MATERIAL FOR THE TASK ▸
####

(** * MAX31335 real-time clock driver: register/time translation layer

    A shallow embedding of [rtc-max31335.c] (the complete driver variant and
    the earlier draft kept next to it) together with the properties of its
    register codec, alarm handling, interrupt handler and probe path.

    Layout:
    - machine integers and the kernel helpers the driver calls
      ([BIT], [GENMASK], [FIELD_GET], [FIELD_PREP], [bcd2bin], [bin2bcd]);
    - the register map behind [struct regmap], as a state monad that
      threads the register file, a fault oracle and an access trace;
    - the driver functions, in source order;
    - the theorems. *)

From Stdlib Require Import ZArith List Bool Lia String.
Import ListNotations.
Local Open Scope Z_scope.

(** ** Machine integers

    The kernel is built with [-fno-strict-overflow], so [int] arithmetic
    wraps; conversions between widths reduce modulo the width. *)

Definition u8 (x : Z) : Z := x mod 2 ^ 8.
Definition u32 (x : Z) : Z := x mod 2 ^ 32.
Definition s32 (x : Z) : Z := (x + 2 ^ 31) mod 2 ^ 32 - 2 ^ 31.

(** ** Kernel helpers (linux/bits.h, linux/bitfield.h, linux/bcd.h) *)

Definition BIT (n : Z) : Z := Z.shiftl 1 n.
Definition GENMASK (h l : Z) : Z := Z.shiftl (Z.ones (h - l + 1)) l.

(** [__bf_shf(mask)]: position of the lowest set bit of [mask]. *)
Definition __bf_shf (mask : Z) : Z := Z.log2 (Z.land mask (- mask)).

Definition FIELD_GET (mask reg : Z) : Z :=
  Z.shiftr (Z.land reg mask) (__bf_shf mask).
Definition FIELD_PREP (mask val : Z) : Z :=
  Z.land (Z.shiftl val (__bf_shf mask)) mask.

(** [unsigned _bcd2bin(unsigned char val)] *)
Definition bcd2bin (val : Z) : Z :=
  let val := u8 val in
  Z.land val 0x0f + Z.shiftr val 4 * 10.

(** [unsigned char _bin2bcd(unsigned val)] *)
Definition bin2bcd (val : Z) : Z :=
  let val := u32 val in
  u8 (Z.shiftl (val / 10) 4 + val mod 10).

(** ** Register addresses and bit fields *)

Definition MAX31335_STATUS1 : Z := 0x00.
Definition MAX31335_INT_EN : Z := 0x01.
Definition MAX31335_RTC_CONFIG : Z := 0x05.
Definition MAX31335_RTC_CONFIG2 : Z := 0x06.
Definition MAX31335_SECONDS : Z := 0x0A.
Definition MAX31335_MINUTES : Z := 0x0B.
Definition MAX31335_HOURS : Z := 0x0C.
Definition MAX31335_DAY : Z := 0x0D.
Definition MAX31335_DATE : Z := 0x0E.
Definition MAX31335_MONTH : Z := 0x0F.
Definition MAX31335_YEAR : Z := 0x0F.
Definition MAX31335_ALM1_SEC : Z := 0x11.
Definition MAX31335_ALM1_MIN : Z := 0x12.
Definition MAX31335_ALM1_HRS : Z := 0x13.
Definition MAX31335_ALM1_DAY_DATE : Z := 0x14.
Definition MAX31335_ALM1_MON : Z := 0x15.
Definition MAX31335_ALM1_YEAR : Z := 0x16.
Definition MAX31335_TRICKLE_REG : Z := 0x1D.
Definition MAX31335_AGING_OFFSET : Z := 0x1E.
Definition MAX31335_TEMP_DATA_MSB : Z := 0x35.
Definition MAX31335_TEMP_DATA_LSB : Z := 0x36.

Definition MAX31335_STATUS1_A1F : Z := BIT 0.
Definition MAX31335_INT_EN1_A1IE : Z := BIT 0.
Definition MAX31335_TRICKLE : Z := GENMASK 3 1.
Definition MAX31335_EN_TRICKLE : Z := BIT 0.
Definition MAX31335_HRS_F_AM_PM : Z := BIT 5.
Definition MAX31335_HRS_F_12_24 : Z := BIT 6.
Definition MAX31335_MONTH_CENTURY : Z := BIT 7.
Definition MAX31335_ENCLKO : Z := BIT 2.

Definition max31335_trickle_resistors : list Z := [3000; 6000; 11000].

(** ** The world the driver runs in

    [regs] is the chip's register file (8-bit registers, [val_bits = 8]).
    [fault n] is the return code of the [n]-th regmap call (0 is success, a
    negative errno a bus error), [ticks] counts the calls made so far, and
    [trace] records every observable action in program order. *)

Inductive event : Type :=
| EvRead (reg : Z)
| EvWrite (reg val : Z)
| EvBulkRead (reg : Z) (count : nat)
| EvBulkWrite (reg : Z) (vals : list Z)
| EvUpdateBits (reg mask val : Z)
| EvMutexLock
| EvMutexUnlock
| EvRtcUpdateIrq (num events : Z)
| EvDevWarn (msg : string).
(** C5.  Within one call of [makePlan] the item at position [k] has
    [doJumpId = k + 1], so the identifiers are the consecutive integers
    from 1, strictly increasing; and the counter is reset at the start of
    the call, so the plan does not depend on what earlier calls left in
    the counter: two calls with equal inputs, one after the other, return
    equal plans. *)
Theorem makePlan_doJumpId (idCounter idCounter' : Z) (opts : MakePlanOptions num) :
  (forall k it,
      nth_error (items (mission (makePlanFrom idCounter opts))) k = Some it ->
      doJumpId it = (Z.of_nat k + 1)%Z)
  /\ makePlanFrom idCounter opts = makePlanFrom idCounter' opts
  /\ (let twice :=
         p1 <- makePlan opts ;;
         p2 <- makePlan opts ;;
         ret (p1, p2) in
       let '(p1, p2) := fst (runState twice idCounter) in
       p1 = p2).
Proof.
  split; [| split].
  - intros k it. rewrite makePlan_items_eq.
    destruct k as [| k]; cbn [nth_error].
    + intros [= <-]. reflexivity.
    + intros H. apply waypointsFrom_nth in H. lia.
  - unfold makePlanFrom. now rewrite !makePlan_run.
  - cbn -[makePlan]. rewrite makePlan_run. cbn -[makePlan].
    rewrite makePlan_run. reflexivity.
Qed.

End Writer.

End WriterSpec.

(** ** Path orientation *)

Module OrientSpec.

Import Js Geo App.
Local Open Scope js_scope.

Section Orient.
Context {num : Type} {N : Number num} {T : Turf num}.

Lemma final_rev (l : list (num * num)) : l <> [] -> final (rev l) = first l.
Proof.
  destruct l as [| a l]; [congruence | intros _].
  unfold final, first. cbn [rev hd]. apply last_last.
Qed.

Lemma first_rev (l : list (num * num)) : l <> [] -> first (rev l) = final l.
Proof.
  intros Hne. rewrite <- (rev_involutive l) at 2.
  symmetry. apply final_rev.
  intros Hnil. apply (f_equal (@rev _)) in Hnil.
  rewrite rev_involutive in Hnil. contradiction.
Qed.

Lemma first_swap (l : list (num * num)) : first (map swap l) = swap (first l).
Proof. destruct l; reflexivity. Qed.

Lemma final_swap (l : list (num * num)) : final (map swap l) = swap (final l).
Proof.
  unfold final. induction l as [| a [| b l] IH]; try reflexivity.
  exact IH.
Qed.

(** C6.  For every stitched path with at least 2 points and every home
    point whose distances to the two ends of the path compare: the
    oriented path is the stitched path reversed when the distance from
    home to the path's last point is strictly smaller than the distance to
    its first point, and the stitched path unchanged otherwise (ties keep
    the direction); so the oriented path starts at the endpoint nearer to
    home.  The oriented path lists its points as [[lon, lat]], the
    stitched path as [[lat, lon]]. *)
Theorem orientedPath_rule (raw : list LatLon) (home : LatLon) :
  (2 <= length raw)%nat ->
  let homeLL := swap home in
  let dFirst := turfDistance homeLL (swap (first raw)) in
  let dLast := turfDistance homeLL (swap (final raw)) in
  let oriented := orientedPathLonLat raw home in
  comparable dFirst dLast ->
  ((dLast <? dFirst) = true -> oriented = map swap (rev raw))
  /\ ((dLast <? dFirst) = false -> oriented = map swap raw)
  /\ (turfDistance homeLL (first oriented) <=? turfDistance homeLL (final oriented)) = true.
Proof.
  intros Hlen. cbv zeta. unfold orientedPathLonLat.
  destruct (Nat.ltb_spec (length raw) 2) as [Hlt | _]; [lia |].
  assert (Hne : map swap raw <> []) by (destruct raw; [cbn in Hlen; lia | discriminate]).
  rewrite first_swap, final_swap.
  change (snd home, fst home) with (swap home).
  set (dFirst := turfDistance (swap home) (swap (first raw))).
  set (dLast := turfDistance (swap home) (swap (final raw))).
  intros [Hcmp Hweak].
  destruct (dFirst <=? dLast) eqn:Hle; symmetry in Hcmp.
  - apply negb_true_iff in Hcmp. split; [| split].
    + congruence.
    + reflexivity.
    + rewrite first_swap, final_swap. exact Hle.
  - apply negb_false_iff in Hcmp. split; [| split].
    + intros _. now rewrite map_rev.
    + congruence.
    + rewrite first_rev, final_rev by exact Hne.
      rewrite first_swap, final_swap.
      apply Hweak, Hcmp.
Qed.

End Orient.

End OrientSpec.

(** ** Grid builder *)

Module GridSpec.

Import Js Geo App.
Local Open Scope js_scope.

(** Direction alternates by position over a leg list read against its
    kept pieces: leg [k] is piece [k] forward for even [k], reversed for
    odd [k]. *)
Definition alternatesByPosition {num : Type} (kept legs : list (@Leg num)) : Prop :=
  length legs = length kept
  /\ forall k piece leg,
       nth_error kept k = Some piece ->
       nth_error legs k = Some leg ->
       if Nat.even k then forward piece leg else reversed piece leg.

Section ZigZag.
Context {num : Type}.

Lemma mod2_even (n : nat) : (n mod 2 =? 0)%nat = Nat.even n.
Proof.
  rewrite <- Nat.negb_odd, <- Nat.bit0_mod, Nat.bit0_odd.
  now destruct (Nat.odd n).
Qed.

Lemma zigzagFrom_length (kept : list (@Leg num)) (start : nat) :
  length (zigzagFrom start kept) = length kept.
Proof.
  revert start. induction kept as [| p rest IH]; intros start; cbn; [| rewrite IH];
    reflexivity.
Qed.

Lemma zigzagFrom_snoc (kept : list (@Leg num)) (p : Leg) (start : nat) :
  zigzagFrom start (kept ++ [p])
  = zigzagFrom start kept
    ++ [if Nat.even (start + length kept) then p else rev p].
Proof.
  revert start. induction kept as [| q rest IH]; intros start; cbn [app zigzagFrom length].
  - now rewrite Nat.add_0_r.
  - rewrite IH. now rewrite Nat.add_succ_r.
Qed.

Lemma zigzagFrom_nth (kept : list (@Leg num)) (start k : nat) (piece leg : Leg) :
  nth_error kept k = Some piece ->
  nth_error (zigzagFrom start kept) k = Some leg ->
  leg = if Nat.even (start + k) then piece else rev piece.
Proof.
  revert start k. induction kept as [| q rest IH]; intros start k.
  - destruct k; discriminate.
  - destruct k as [| k]; cbn [nth_error zigzagFrom].
    + intros [= ->] [= <-]. now rewrite Nat.add_0_r.
    + intros Hp Hl. rewrite Nat.add_succ_r. exact (IH (S start) k Hp Hl).
Qed.

Lemma zigzag_alternates (kept : list (@Leg num)) :
  alternatesByPosition kept (zigzag kept).
Proof.
  split; [apply zigzagFrom_length |].
  intros k piece leg Hp Hl.
  pose proof (zigzagFrom_nth kept 0 k Hp Hl) as H. cbn [Nat.add] in H.
  destruct (Nat.even k); exact H.
Qed.

(** Why crosshatch breaks the alternation of the whole output: when the
    primary pass keeps an odd number of pieces, the first cross leg lands
    on an odd index and is forward there. *)
Lemma odd_primary_breaks_alternation (kp kc : list (@Leg num)) (piece : Leg) :
  Nat.odd (length kp) = true ->
  nth_error kc 0 = Some piece ->
  piece <> rev piece ->
  ~ alternatesByPosition (kp ++ kc) (allLegs true (zigzag kp) (zigzag kc)).
Proof.
  intros Hodd Hpiece Hdir [_ Halt].
  destruct kc as [| p rest]; [discriminate |].
  injection Hpiece as ->.
  specialize (Halt (length kp) piece piece).
  rewrite nth_error_app2, Nat.sub_diag in Halt by lia.
  cbn [allLegs] in Halt.
  assert (Hlen : length (zigzag kp) = length kp) by apply zigzagFrom_length.
  rewrite nth_error_app2 in Halt by lia.
  replace (length kp - length (zigzag kp))%nat with 0%nat in Halt by lia.
  specialize (Halt eq_refl eq_refl).
  rewrite <- Nat.negb_odd, Hodd in Halt. cbn [negb] in Halt.
  exact (Hdir Halt).
Qed.

End ZigZag.

Section Grid.
Context {num : Type} {N : Number num} {T : Turf num}.

Lemma pushPiece_zigzag (poly : Polygon num) (kept : list Leg) (seg : LineFeature num) :
  pushPiece poly (zigzag kept) seg = zigzag (keepPiece poly kept seg).
Proof.
  unfold pushPiece, keepPiece.
  destruct (geometry seg) as [coords |]; [| reflexivity].
  destruct (length coords <? 2)%nat; [reflexivity |].
  destruct (booleanPointInPolygon _ poly); [| reflexivity].
  unfold zigzag. rewrite mod2_even.
  pose proof (zigzagFrom_snoc kept (map swap coords) 0) as H.
  rewrite <- (zigzagFrom_length kept 0) in H. cbn [Nat.add] in H.
  symmetry. exact H.
Qed.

####

REQUIRED WORK ▸
Of all the entries above, retype exactly the lines from the line with "rewrite makePlan_run. reflexivity." to the line with "oriented)) = true.", both included, and no others.

SOLUTION TO THIS EXERCISE ▸
    rewrite makePlan_run. reflexivity.
Qed.

End Writer.

End WriterSpec.

(** ** Path orientation *)

Module OrientSpec.

Import Js Geo App.
Local Open Scope js_scope.

Section Orient.
Context {num : Type} {N : Number num} {T : Turf num}.

Lemma final_rev (l : list (num * num)) : l <> [] -> final (rev l) = first l.
Proof.
  destruct l as [| a l]; [congruence | intros _].
  unfold final, first. cbn [rev hd]. apply last_last.
Qed.

Lemma first_rev (l : list (num * num)) : l <> [] -> first (rev l) = final l.
Proof.
  intros Hne. rewrite <- (rev_involutive l) at 2.
  symmetry. apply final_rev.
  intros Hnil. apply (f_equal (@rev _)) in Hnil.
  rewrite rev_involutive in Hnil. contradiction.
Qed.

Lemma first_swap (l : list (num * num)) : first (map swap l) = swap (first l).
Proof. destruct l; reflexivity. Qed.

Lemma final_swap (l : list (num * num)) : final (map swap l) = swap (final l).
Proof.
  unfold final. induction l as [| a [| b l] IH]; try reflexivity.
  exact IH.
Qed.

(** C6.  For every stitched path with at least 2 points and every home
    point whose distances to the two ends of the path compare: the
    oriented path is the stitched path reversed when the distance from
    home to the path's last point is strictly smaller than the distance to
    its first point, and the stitched path unchanged otherwise (ties keep
    the direction); so the oriented path starts at the endpoint nearer to
    home.  The oriented path lists its points as [[lon, lat]], the
    stitched path as [[lat, lon]]. *)
Theorem orientedPath_rule (raw : list LatLon) (home : LatLon) :
  (2 <= length raw)%nat ->
  let homeLL := swap home in
  let dFirst := turfDistance homeLL (swap (first raw)) in
  let dLast := turfDistance homeLL (swap (final raw)) in
  let oriented := orientedPathLonLat raw home in
  comparable dFirst dLast ->
  ((dLast <? dFirst) = true -> oriented = map swap (rev raw))
  /\ ((dLast <? dFirst) = false -> oriented = map swap raw)
  /\ (turfDistance homeLL (first oriented) <=? turfDistance homeLL (final oriented)) = true.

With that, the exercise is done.